>>
Record ExplanationRecord := mkExplanation {
  rec_id : N;
  action_id : N;
  triggering_intent_id : N;
  agent_id : N;
  rec_capability : text;
  created_at : N;
  reasoning_chain : list ReasoningStep;
  evidence : list EvidenceRef;
  confidence : option ConfidenceScore;
  alternatives : list Alternative;
  undo_ref : option N;
  trust_boundary_span : list N;
  privacy_class : option SensitivityClass;
  parent_records : list N;
  child_records : list N;
  control_state : ControlState
}.

Inductive ExplanationLookup : Type :=
| Authoritative (r : ExplanationRecord)
| Reconstructed (r : ExplanationRecord).

Definition record (l : ExplanationLookup) : ExplanationRecord :=
  match l with Authoritative r | Reconstructed r => r end.
Definition is_reconstructed (l : ExplanationLookup) : bool :=
  match l with Reconstructed _ => true | _ => false end.

Inductive Depth : Type := Headline | Full.

#[export] Instance depth_eq_dec : EqDecision Depth.
Proof. solve_decision. Defined.

(** The two fields [resolve_why] leaves empty are not shown. *)
Inductive ExplanationView : Type :=
  mkView (headline : text) (full : option ExplanationRecord) (parents : list ExplanationView) (reconstructed : bool).

Record CalibrationScore := mkCalibration {
  brier_score : f32;
  sample_count : nat;
  alert : bool
}.

Inductive ExplainabilityError : Type := Unauthorized | NoSuchRecord.

(** What surrounds one call: the monotonic clock when the call is checked and when
    its event is, the wall clock in the event's unit, and what becomes of the
    writes to the bus's logs. *)
Record Ambient := mkAmbient {
  at_instant : Instant;
  at_publish : Instant;
  at_wall : N;
  write_io : N -> write_outcome
}.

(** ** calibration.rs *)

Definition ALERT_THRESHOLD : f32 := f32_lit 1 4.
Definition MIN_SAMPLES_FOR_ALERT : nat := 5.

Definition outcome (r : ExplanationRecord) : option (f32 * f32) :=
  c ← confidence r;
  match control_state r with
  | Completed => Some (conf_value c, f32_one)
  | RolledBack => Some (conf_value c, f32_zero)
  | _ => None
  end.

(** [powi(2)] is one multiplication. *)
Definition squared_error (x : f32 * f32) : f32 :=
  let d := f32_sub x.1 x.2 in f32_mul d d.
(** What the loops of a traversal carry: depths, edges seen, next frontier. *)
Record Walk := mkWalk {
  depths : gmap N nat;
  visited_edges : gset N;
  next_frontier : list NodeId
}.

(** One edge of one node's list; [other] is the end the walk goes to. *)
Definition visit_edge (i : GraphIndex) (see : NodeId -> bool) (types : option (list (list N)))
    (other : EdgeRecord -> NodeId) (hop : nat) (w : Walk) (eid : EdgeId) : Walk :=
  match active_edge i eid with
  | None => w
  | Some e =>
      if is_some_and types (fun ts => negb (bool_decide (predicate e ∈ ts))) then w
      else if negb (see (other e)) then w
      else
        let w := mkWalk (depths w) ({[eid]} ∪ visited_edges w) (next_frontier w) in
        match depths w !! other e with
        | Some _ => w
        | None => mkWalk (<[other e := S hop]> (depths w)) (visited_edges w) (next_frontier w ++ [other e])
        end
  end.

Definition visit_node (i : GraphIndex) (see : NodeId -> bool) (types : option (list (list N)))
    (hop : nat) (w : Walk) (id : NodeId) : Walk :=
  let w := fold_left (visit_edge i see types target hop) (default [] (forward i !! id)) w in
  fold_left (visit_edge i see types subject hop) (default [] (backward i !! id)) w.

(** [for hop in 0..max_hops], stopping at an empty frontier. *)
Fixpoint traverse_loop (i : GraphIndex) (see : NodeId -> bool) (types : option (list (list N)))
    (hops : nat) (hop : nat) (frontier : list NodeId) (w : Walk) : Walk :=
  match hops with
  | O => w
  | S hops =>
      match frontier with
      | [] => w
      | _ =>
          let w := fold_left (visit_node i see types hop) frontier (mkWalk (depths w) (visited_edges w) []) in
          traverse_loop i see types hops (S hop) (next_frontier w) w
      end
  end.
Lemma service_ids s :
  service_run s -> NoDup (ids_of (actions s)) /\ forall id, id ∈ ids_of (actions s) -> id < next_action_id s.
Proof.
  assert (Hsame : forall s s', same_ids s s' ->
    NoDup (ids_of (actions s)) /\ (forall id, id ∈ ids_of (actions s) -> id < next_action_id s) ->
    NoDup (ids_of (actions s')) /\ (forall id, id ∈ ids_of (actions s') -> id < next_action_id s'))
    by (by intros ? ? [-> ->]).
  induction 1 as [| |s point objects run session goal nt wall _ [Hnd Hlt] Hroom| | | | | | | |].
  - split; [constructor|]. by intros ? ?%not_elem_of_nil.
  - eapply Hsame; [|done]. unfold recovery_point_create. destruct (require _ _ _ _); [|done].
    by destruct (snapshot_objects _ _ _ _ _).
  - simpl. unfold ids_of. rewrite fmap_app. fold (ids_of (actions s)). simpl. rewrite u64_add_small by done. split.
    + apply NoDup_app. split; [done|]. split; [|by apply NoDup_singleton].
      intros x Hx%Hlt ->%list_elem_of_singleton. lia.
    + intros id [Hin%Hlt| ->%list_elem_of_singleton]%elem_of_app; lia.
  - eapply Hsame; [|done]. apply set_status_ids.
  - eapply Hsame; [|done]. unfold expire. destruct (List.find _ _); [|done]. destruct (bool_decide _); [done|].
    apply set_status_ids.
  - eapply Hsame; [|done]. unfold restore_to_with_cause. by destruct (restore_to _ _ _ _ _ _) as [[[]|] ?].
  - eapply Hsame; [|done]. apply recover_each_ids.
  - eapply Hsame; [|done]. apply undo_ids.
  - eapply Hsame; [|done]. apply redo_ids.
  - eapply Hsame; [|done]. unfold set_pinned. destruct (require _ _ _ _); [|done]. by destruct (points s !! id).
  - by eapply Hsame.
Qed.

(** With one action touching a node, its entry is the one that counts. *)
Lemma entry_for_only s l a id st :
  a ∈ l -> (forall a', a' ∈ l -> id ∈ objects_touched a' -> a' = a) ->
  entry_for id (entries_of s a) = Some st -> entry_for id (l ≫= entries_of s) = Some st.
Proof.
  induction l as [|x l IH]; intros Ha Honly He; [by apply not_elem_of_nil in Ha|].
  cbn [mbind list_bind]. rewrite entry_for_app. destruct (decide (a ∈ l)) as [Hin|Hnin].
  - rewrite IH; [done|done| |done]. intros a' Ha'. apply Honly. by right.
  - apply elem_of_cons in Ha as [<-|?]; [|done].
    rewrite (proj2 (entry_for_None _ _)); [done|]. intros ([id' st'] & -> & Hin)%list_elem_of_fmap.
    apply entries_touch, elem_of_touched_by in Hin as (y & Hy & Hyid). simpl in *.
    rewrite <- (Honly y) in Hnin; [done|by right|done].
Qed.

Definition in_flight (s : RecoveryService) : list ActionRecord :=
  List.filter (fun a => bool_decide (status a = InFlight)) (actions s).

Lemma in_flight_set_all ids s s' :
  actions s' = set_all ids Aborted (actions s) ->
  in_flight s' = List.filter (fun a => negb (bool_decide (action_id a ∈ ids))) (in_flight s).
Proof.
  intros Hs. unfold in_flight. rewrite Hs. clear Hs. generalize (actions s). intros all.
  induction all as [|a l IH]; [done|].
  unfold set_all. rewrite fmap_cons. fold (set_all ids Aborted l). cbn [List.filter]. rewrite IH.
  destruct (bool_decide (action_id a ∈ ids)) eqn:Hin; cbn [status with_status].
  - rewrite bool_decide_false by done. destruct (bool_decide (status a = InFlight)); [|done]. simpl. by rewrite Hin.
  - destruct (bool_decide (status a = InFlight)); [|done]. simpl. by rewrite Hin.
Qed.

Lemma drop_prefix l1 l2 :
  NoDup (ids_of (l1 ++ l2)) ->
  List.filter (fun a => negb (bool_decide (action_id a ∈ ids_of l1))) (l1 ++ l2) = l2.
Proof.
  unfold ids_of at 1. rewrite fmap_app. intros (_ & Hd & _)%NoDup_app. rewrite List.filter_app.
  assert (Hgone : forall l, l ⊆ l1 -> List.filter (fun a => negb (bool_decide (action_id a ∈ ids_of l1))) l = []).
  { induction l as [|a l IH]; intros Hsub; [done|]. simpl. rewrite bool_decide_true; [apply IH; set_solver|].
    apply list_elem_of_fmap_2. set_solver. }
  rewrite Hgone by done. simpl. clear Hgone.
  assert (Hkeep : forall a, a ∈ l2 -> bool_decide (action_id a ∈ ids_of l1) = false).
  { intros a Ha. apply bool_decide_eq_false. intros Hin. apply (Hd _ Hin). by apply list_elem_of_fmap_2. }
  clear Hd. induction l2 as [|a l2 IH]; [done|]. simpl. rewrite Hkeep by (by left). simpl. f_equal.
  apply IH. intros a' Ha'. apply Hkeep. by right.
Qed.

(** Crash recovery. The actions found in flight are dealt with in the order
    of the journal: each one's nodes are restored from its recovery point, its
    agent replaced, and the action marked aborted; nothing else in the journal
    and no other node changes. If the call succeeds, no action is left in flight
    and every node that only one of them touched is as that action's point
    captured it; if it fails on the way, the actions still in flight are exactly
    those not dealt with, so that calling it again goes on from there. It does
    succeed if the caller may write, the disk works, the points are there, no
    other boundary took the nodes over, and the agents can be replaced. *)
Theorem crash_recovery now m t s w ag :
  service_run s ->
  let l := in_flight s in
  let b := origin t in
  let '(res, s', w', _) := recover_from_crash now m t s w ag in
  (forall id, id ∉ touched_by l -> ns_node (store w') id = ns_node (store w) id)
  /\ (exists done, l = done ++ in_flight s' /\ actions s' = set_all (ids_of done) Aborted (actions s))
  /\ (forall ids, res = Ok ids -> ids = ids_of l /\ in_flight s' = []
       /\ forall a id sn st, a ∈ l -> id ∈ objects_touched a ->
            (forall a', a' ∈ l -> id ∈ objects_touched a' -> a' = a) ->
            snapshots s !! recovery_point_before a = Some sn -> entry_for id sn = Some st ->
            match st with
            | None => live_node (store w') b id = None
            | Some n => dead (store w) id = false -> (id, None) ∉ (l ≫= entries_of s) ->
                        seen (store w') b id = Some (content n)
            end)
  /\ (authorize now m t WRITE = Ok tt -> (forall k, ns_ok (outside k)) -> Forall (has_point s) l ->
      unclaimed (store w) b (touched_by l) -> (forall ag run, is_ok (respawn now m t ag run).1 = true) ->
      exists ids, res = Ok ids).
Proof.
  intros [Hnd _]%service_ids l b.
  assert (Hids : forall a, a ∈ l -> action_id a ∈ ids_of (actions s)).
  { intros a [Ha _]%elem_of_test. by apply list_elem_of_fmap_2. }
  assert (Hndl : NoDup (ids_of l)).
  { clear -Hnd. unfold l, in_flight, ids_of in *. induction (actions s) as [|a rest IH]; [done|].
    apply NoDup_cons in Hnd as [Ha Hnd]. simpl. case_bool_decide; [|by apply IH]. simpl. constructor; [|by apply IH].
    intros (x & Hx & [Hin _]%elem_of_test)%list_elem_of_fmap. apply Ha. rewrite Hx.
    by apply list_elem_of_fmap_2. }
  pose proof (recover_each_spec now m t l s w ag Hnd Hids) as Hspec.
  pose proof (recover_each_total now m t l s w ag Hnd Hids) as Htot. unfold recover_from_crash. fold (in_flight s). fold l.
  destruct (recover_each now m t s w ag l) as [[[res s'] w'] ag']. cbn [fst] in Htot.
  destruct Hspec as (Hsn & l1 & l2 & Hl & Hact & Hres).
  assert (Hleft : in_flight s' = l2).
  { rewrite (in_flight_set_all _ _ _ Hact). fold l. rewrite Hl. apply drop_prefix. by rewrite <- Hl. }
  split_and!.
  - intros id Hid. destruct res as [ids|e]; [|by apply Hres]. destruct Hres as (_ & _ & Happ).
    pose proof (apply_entries_frame now m t w (l ≫= entries_of s) id) as Hf. rewrite Happ in Hf. apply Hf.
    intros ([id' st] & -> & Hin)%list_elem_of_fmap. apply Hid. by eapply entries_touch.
  - exists l1. by rewrite Hleft.
  - intros ids ->. destruct Hres as (Hl2 & -> & Happ). split; [done|]. split; [by rewrite Hleft|].
    intros a id sn st Ha Hobj Honly Hpt Hst.
    pose proof (apply_entries_ok _ _ _ _ _ _ Happ id) as Hfx. rewrite (entry_for_only s l a id st) in Hfx; try done.
    + destruct st as [n|]; [|done]. destruct Hfx as (n' & Hn' & Ho & Hcn & Ht). intros Hdead Hno.
      eapply seen_restored; [done..|]. by apply Ht.
    + unfold entries_of. rewrite Hpt. simpl. by rewrite entry_for_filter.
  - intros Hw Hok Hpts Hun Hag. specialize (Htot Hw Hok Hpts Hun Hag). destruct res as [ids|e]; [by exists ids|done].
Qed.
End recovery.

(** ** A concrete run *)

Module RecoveryExample.
Import Crypto.Toy Wal.ToyRecords Storage.StorageExample KnowledgeGraph.GraphExample.

#[export] Instance store_instance : NodeStore N graph WriteEnv (M := unit) := graph_node_store value_of.

Definition inputs (_ : nat) : WriteEnv := mkEnv 1 1 toy_nonce Written.

Definition service : Type := RecoveryService (V := N) (Mem := unit).
Definition world : Type := World (G := graph).

Definition write (w : world) (id md : N) : world :=
  (world_put inputs 0 tt alice w id [110] None md).2.

Definition point (s : service) (w : world) (objects : list N) : service :=
  (recovery_point_create (AgentError := unit) (MemoryError := unit) 0 tt alice s w Automatic objects 1).2.

Definition start (s : service) (p : N) (objects : list N) (wall : N) : service :=
  (record_action_started_with_scope s p objects None (Some 1) None [] wall).2.

Definition commit (s : service) (id : N) : service :=
  (record_action_committed (AgentError := unit) (MemoryError := unit) s id).2.

Definition undo_session (s : service) (w : world) :=
  undo (AgentError := unit) (MemoryError := unit) inputs 0 tt alice s w (Session 1).
Definition redo_session (s : service) (w : world) :=
  redo (AgentError := unit) (MemoryError := unit) inputs 0 tt alice s w (Session 1).

Definition value (w : world) (id : N) : option N := node_metadata <$> live_node (store w) 7 id.

Definition world0 : world := mkWorld graph3 0.

(** Two actions write node 0, which held 5: the first 6, the second 7. *)
Definition world1 : world := write world0 0 6.
Definition world2 : world := write world1 0 7.
Definition journal (t1 t2 : N) : service :=
  start (point (start (point new world0 [0]) 1 [0] t1) world1 [0]) 2 [0] t2.
Definition committed (t1 t2 : N) : service := commit (commit (journal t1 t2) 1) 2.

Example undo_to_the_first :
  value world2 0 = Some 7 /\ value (undo_session (committed 10 20) world2).2 0 = Some 5.
Proof. vm_compute. done. Qed.

(** Within one second the order of the two is lost: the undo unwinds the first
    action first, and what it leaves is the first action's effect. *)
Example undo_within_one_second :
  value (undo_session (committed 10 10) world2).2 0 = Some 6
  /\ (undo_session (committed 10 10) world2).1.1 = Ok (UndoTargeted [1; 2]).
Proof. vm_compute. done. Qed.

(** No agents, and a memory that remembers nothing. *)
#[export] Instance no_agents : AgentRuntime unit unit unit unit unit :=
  {| describe := fun _ _ => None; terminate := fun _ _ _ ag _ _ => (Ok tt, ag);
     spawn := fun _ _ _ ag _ _ => (Ok 0, ag) |}.
#[export] Instance no_memory : MemoryEngine unit unit unit :=
  {| remember := fun _ _ _ mem _ => mem; query_procedural := fun _ _ _ _ => Ok [] |}.

Definition crash (s : service) (w : world) :=
  recover_from_crash (AgentError := unit) (MemoryError := unit) inputs 0 tt alice s w tt.

(** Crash recovery goes through the journal forwards, so that of two actions in
    flight on one node the effect of the first is what remains. *)
Example crash_keeps_an_aborted_effect :
  let '(res, s, w, _) := crash (journal 10 20) world2 in
  res = Ok [1; 2] /\ status <$> actions s = [Aborted; Aborted] /\ value world0 0 = Some 5 /\ value w 0 = Some 6.
Proof. vm_compute. done. Qed.

(** A node is written back without its tenant, origin and device. *)
Definition tenanted : world :=
  mkWorld (run alice graph3 (OpPut (Some 0) [110] None 5 4 UserAuthored 3 1 1 toy_nonce Written)) 0.

Example undo_forgets_the_tenant :
  let s := commit (start (point new tenanted [0]) 1 [0] 10) 1 in
  let w := (undo_session s (write tenanted 0 6)).2 in
  tenant_id <$> live_node (store tenanted) 7 0 = Some 3 /\ tenant_id <$> live_node (store w) 7 0 = Some 0.
Proof. vm_compute. done. Qed.
Fixpoint realtime_loop (s : Scheduler) (l : list TaskDescriptor) : list SchedulingRationale * Scheduler :=
  match l with
  | [] => ([], s)
  | t :: l =>
      let '(verdict, s) := match try_admit t (ledgers s) true with
                           | Some v => admit_task s t v (lit "admitted")
                           | None => miss_realtime_deadline s t
                           end in
      let '(report, s) := realtime_loop s l in
      (verdict :: report, s)
  end.

(** A hundred years of nanoseconds. *)
Definition never (now : Instant) : Instant := now + 100 * 365 * 24 * 3600 * 1000000000.

(** [now] is the clock at this call. *)
Definition deadline_key (now : Instant) (t : TaskDescriptor) : Instant := default (never now) (deadline t).

Definition has_deadline (t : TaskDescriptor) : bool := bool_decide (is_Some (deadline t)).

(** [realtime.sort_by_key(deadline_key)]. The key of a task without a deadline reads the
    clock again at every comparison, so that the keys need not be ordered, and the
    standard library may then panic or leave the list in any order: [unspecified] is
    what it does. With deadlines throughout, no clock is read. *)
Definition sort_realtime (unspecified : list TaskDescriptor -> option (list TaskDescriptor)) (l : list TaskDescriptor) :
    option (list TaskDescriptor) :=
  if forallb has_deadline l then Some (sort_by_key (deadline_key 0) l) else unspecified l.

(** [None] is a panic. *)
Definition schedule_epoch (unspecified : list TaskDescriptor -> option (list TaskDescriptor)) (env : Surroundings)
    (s : Scheduler) : option (list SchedulingRationale * Scheduler) :=
  realtime ← sort_realtime unspecified (realtime_ready s);
  let '(report1, s) := realtime_loop (with_queues s [] (other_ready s)) realtime in
  let candidates := other_ready s in
  '(report2, s) ← drf_loop env (length candidates) (with_queues s (realtime_ready s) []) candidates;
  Some (report1 ++ report2, s).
<<
TASK BRIEF:
Give again, word for word, every line of the listing above from the one with "(r : ExplanationRecord)." to the one with "at_publish : Instant;", both inclusive, and nothing beyond them.

PROBLEM SOLUTION:
| Reconstructed (r : ExplanationRecord).

Definition record (l : ExplanationLookup) : ExplanationRecord :=
  match l with Authoritative r | Reconstructed r => r end.
Definition is_reconstructed (l : ExplanationLookup) : bool :=
  match l with Reconstructed _ => true | _ => false end.

Inductive Depth : Type := Headline | Full.

#[export] Instance depth_eq_dec : EqDecision Depth.
Proof. solve_decision. Defined.

(** The two fields [resolve_why] leaves empty are not shown. *)
Inductive ExplanationView : Type :=
  mkView (headline : text) (full : option ExplanationRecord) (parents : list ExplanationView) (reconstructed : bool).

Record CalibrationScore := mkCalibration {
  brier_score : f32;
  sample_count : nat;
  alert : bool
}.

Inductive ExplainabilityError : Type := Unauthorized | NoSuchRecord.

(** What surrounds one call: the monotonic clock when the call is checked and when
    its event is, the wall clock in the event's unit, and what becomes of the
    writes to the bus's logs. *)
Record Ambient := mkAmbient {
  at_instant : Instant;
  at_publish : Instant;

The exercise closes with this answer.